## Input material
★ ★ ★ ★ ★ ★ ★

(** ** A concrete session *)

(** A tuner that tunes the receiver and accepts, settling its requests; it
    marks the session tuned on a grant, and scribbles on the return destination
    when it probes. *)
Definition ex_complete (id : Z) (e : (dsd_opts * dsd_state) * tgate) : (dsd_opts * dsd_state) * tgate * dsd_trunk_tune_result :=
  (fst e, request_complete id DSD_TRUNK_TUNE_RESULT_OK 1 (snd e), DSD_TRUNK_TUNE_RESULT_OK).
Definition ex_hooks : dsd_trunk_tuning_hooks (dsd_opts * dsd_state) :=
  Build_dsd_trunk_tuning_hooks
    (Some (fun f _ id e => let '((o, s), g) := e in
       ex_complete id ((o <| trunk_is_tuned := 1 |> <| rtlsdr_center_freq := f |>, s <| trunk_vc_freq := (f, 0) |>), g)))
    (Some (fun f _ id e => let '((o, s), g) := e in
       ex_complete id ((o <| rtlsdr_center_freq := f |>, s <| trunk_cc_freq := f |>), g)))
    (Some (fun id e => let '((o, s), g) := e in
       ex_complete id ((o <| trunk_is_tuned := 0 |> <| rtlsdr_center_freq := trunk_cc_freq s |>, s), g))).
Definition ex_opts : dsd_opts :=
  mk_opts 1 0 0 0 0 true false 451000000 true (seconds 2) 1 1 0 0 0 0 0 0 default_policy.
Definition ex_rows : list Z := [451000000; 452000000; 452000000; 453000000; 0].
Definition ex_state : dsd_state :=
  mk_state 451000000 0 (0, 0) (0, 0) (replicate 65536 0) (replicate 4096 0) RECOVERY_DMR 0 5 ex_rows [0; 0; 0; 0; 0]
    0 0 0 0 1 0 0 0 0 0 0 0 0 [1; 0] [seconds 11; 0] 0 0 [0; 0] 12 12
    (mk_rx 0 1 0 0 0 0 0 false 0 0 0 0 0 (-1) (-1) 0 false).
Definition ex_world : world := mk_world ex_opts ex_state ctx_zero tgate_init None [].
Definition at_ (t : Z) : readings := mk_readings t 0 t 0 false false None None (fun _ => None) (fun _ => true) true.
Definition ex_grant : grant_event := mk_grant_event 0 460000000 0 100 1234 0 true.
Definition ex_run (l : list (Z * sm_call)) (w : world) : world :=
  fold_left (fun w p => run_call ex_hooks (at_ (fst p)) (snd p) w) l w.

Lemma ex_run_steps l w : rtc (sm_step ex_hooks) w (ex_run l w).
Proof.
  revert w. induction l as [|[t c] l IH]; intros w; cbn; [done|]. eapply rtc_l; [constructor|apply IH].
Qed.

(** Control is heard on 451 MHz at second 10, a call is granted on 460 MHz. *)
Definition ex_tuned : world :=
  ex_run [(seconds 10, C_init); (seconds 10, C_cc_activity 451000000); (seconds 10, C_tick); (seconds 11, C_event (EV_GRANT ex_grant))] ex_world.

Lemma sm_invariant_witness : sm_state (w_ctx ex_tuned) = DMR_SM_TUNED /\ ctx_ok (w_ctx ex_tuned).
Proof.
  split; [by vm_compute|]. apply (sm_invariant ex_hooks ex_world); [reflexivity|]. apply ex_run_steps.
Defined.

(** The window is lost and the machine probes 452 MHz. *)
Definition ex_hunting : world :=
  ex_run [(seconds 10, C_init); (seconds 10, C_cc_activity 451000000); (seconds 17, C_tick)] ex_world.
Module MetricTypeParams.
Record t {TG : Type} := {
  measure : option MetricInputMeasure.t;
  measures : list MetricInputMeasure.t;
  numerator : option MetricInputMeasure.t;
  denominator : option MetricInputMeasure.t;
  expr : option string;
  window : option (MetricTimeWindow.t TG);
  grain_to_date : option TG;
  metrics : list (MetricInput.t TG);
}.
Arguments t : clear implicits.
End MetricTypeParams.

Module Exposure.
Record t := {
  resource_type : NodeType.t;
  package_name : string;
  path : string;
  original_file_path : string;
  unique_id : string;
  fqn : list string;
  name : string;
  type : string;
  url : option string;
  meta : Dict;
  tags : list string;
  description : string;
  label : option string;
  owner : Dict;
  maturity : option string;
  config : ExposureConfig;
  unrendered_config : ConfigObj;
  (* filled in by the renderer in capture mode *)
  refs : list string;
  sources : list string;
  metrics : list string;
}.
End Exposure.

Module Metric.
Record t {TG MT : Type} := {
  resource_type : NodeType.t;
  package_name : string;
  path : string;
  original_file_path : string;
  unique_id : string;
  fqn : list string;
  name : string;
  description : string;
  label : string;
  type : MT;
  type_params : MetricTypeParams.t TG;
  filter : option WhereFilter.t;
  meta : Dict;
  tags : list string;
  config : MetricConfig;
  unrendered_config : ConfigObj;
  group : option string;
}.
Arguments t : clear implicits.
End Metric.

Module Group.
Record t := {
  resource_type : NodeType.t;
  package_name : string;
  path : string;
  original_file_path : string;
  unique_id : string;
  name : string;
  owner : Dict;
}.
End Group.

★ ★ ★ ★ ★ ★ ★

## Exercise description
Begin at the first line of the records above and restate each line word for word, stopping after the line with "when it probes. *)".

## Response
(** ** A concrete session *)

(** A tuner that tunes the receiver and accepts, settling its requests; it
    marks the session tuned on a grant, and scribbles on the return destination
    when it probes. *)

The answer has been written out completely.